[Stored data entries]
# # # # # # #
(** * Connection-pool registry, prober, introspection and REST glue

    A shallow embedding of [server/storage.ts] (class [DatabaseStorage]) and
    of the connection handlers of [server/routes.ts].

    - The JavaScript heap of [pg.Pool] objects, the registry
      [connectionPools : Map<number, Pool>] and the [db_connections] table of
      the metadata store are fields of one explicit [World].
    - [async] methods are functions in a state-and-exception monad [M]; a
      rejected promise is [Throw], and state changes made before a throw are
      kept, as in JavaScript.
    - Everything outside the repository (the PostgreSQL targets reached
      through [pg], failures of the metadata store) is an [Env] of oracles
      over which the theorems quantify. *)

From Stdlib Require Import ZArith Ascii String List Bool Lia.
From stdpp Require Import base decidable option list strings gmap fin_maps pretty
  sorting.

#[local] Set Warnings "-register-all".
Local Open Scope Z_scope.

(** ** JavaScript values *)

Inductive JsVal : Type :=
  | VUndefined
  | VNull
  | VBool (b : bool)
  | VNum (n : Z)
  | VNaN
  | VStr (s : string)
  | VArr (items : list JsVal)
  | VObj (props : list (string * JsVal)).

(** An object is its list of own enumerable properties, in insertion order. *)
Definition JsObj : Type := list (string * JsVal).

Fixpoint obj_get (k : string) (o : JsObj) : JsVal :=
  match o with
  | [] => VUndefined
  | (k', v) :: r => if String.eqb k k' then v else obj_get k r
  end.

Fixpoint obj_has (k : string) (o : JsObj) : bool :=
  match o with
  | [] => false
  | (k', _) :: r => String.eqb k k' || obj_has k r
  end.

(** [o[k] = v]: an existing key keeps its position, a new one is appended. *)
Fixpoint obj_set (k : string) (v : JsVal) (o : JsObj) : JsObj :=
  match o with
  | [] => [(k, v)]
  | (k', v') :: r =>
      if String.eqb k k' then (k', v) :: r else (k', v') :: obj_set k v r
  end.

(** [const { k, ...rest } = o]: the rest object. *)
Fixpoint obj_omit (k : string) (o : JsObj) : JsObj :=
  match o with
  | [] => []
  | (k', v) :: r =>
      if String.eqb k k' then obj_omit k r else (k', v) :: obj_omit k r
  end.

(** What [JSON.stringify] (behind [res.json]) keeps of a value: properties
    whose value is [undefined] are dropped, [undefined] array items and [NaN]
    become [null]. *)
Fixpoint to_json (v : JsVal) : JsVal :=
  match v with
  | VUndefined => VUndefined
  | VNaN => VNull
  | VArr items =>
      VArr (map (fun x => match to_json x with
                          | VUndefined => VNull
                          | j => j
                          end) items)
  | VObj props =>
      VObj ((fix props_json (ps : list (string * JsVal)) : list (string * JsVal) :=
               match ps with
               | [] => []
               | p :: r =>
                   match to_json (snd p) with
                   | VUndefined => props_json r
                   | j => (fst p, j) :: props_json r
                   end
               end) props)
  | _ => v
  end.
# # # # # # #
**ACTION ITEM:**
List all lines above in which the string "VObj" appears.

**RESULT OF THE TASK:**
  | VObj (props : list (string * JsVal)).
  | VObj props =>
      VObj ((fix props_json (ps : list (string * JsVal)) : list (string * JsVal) :=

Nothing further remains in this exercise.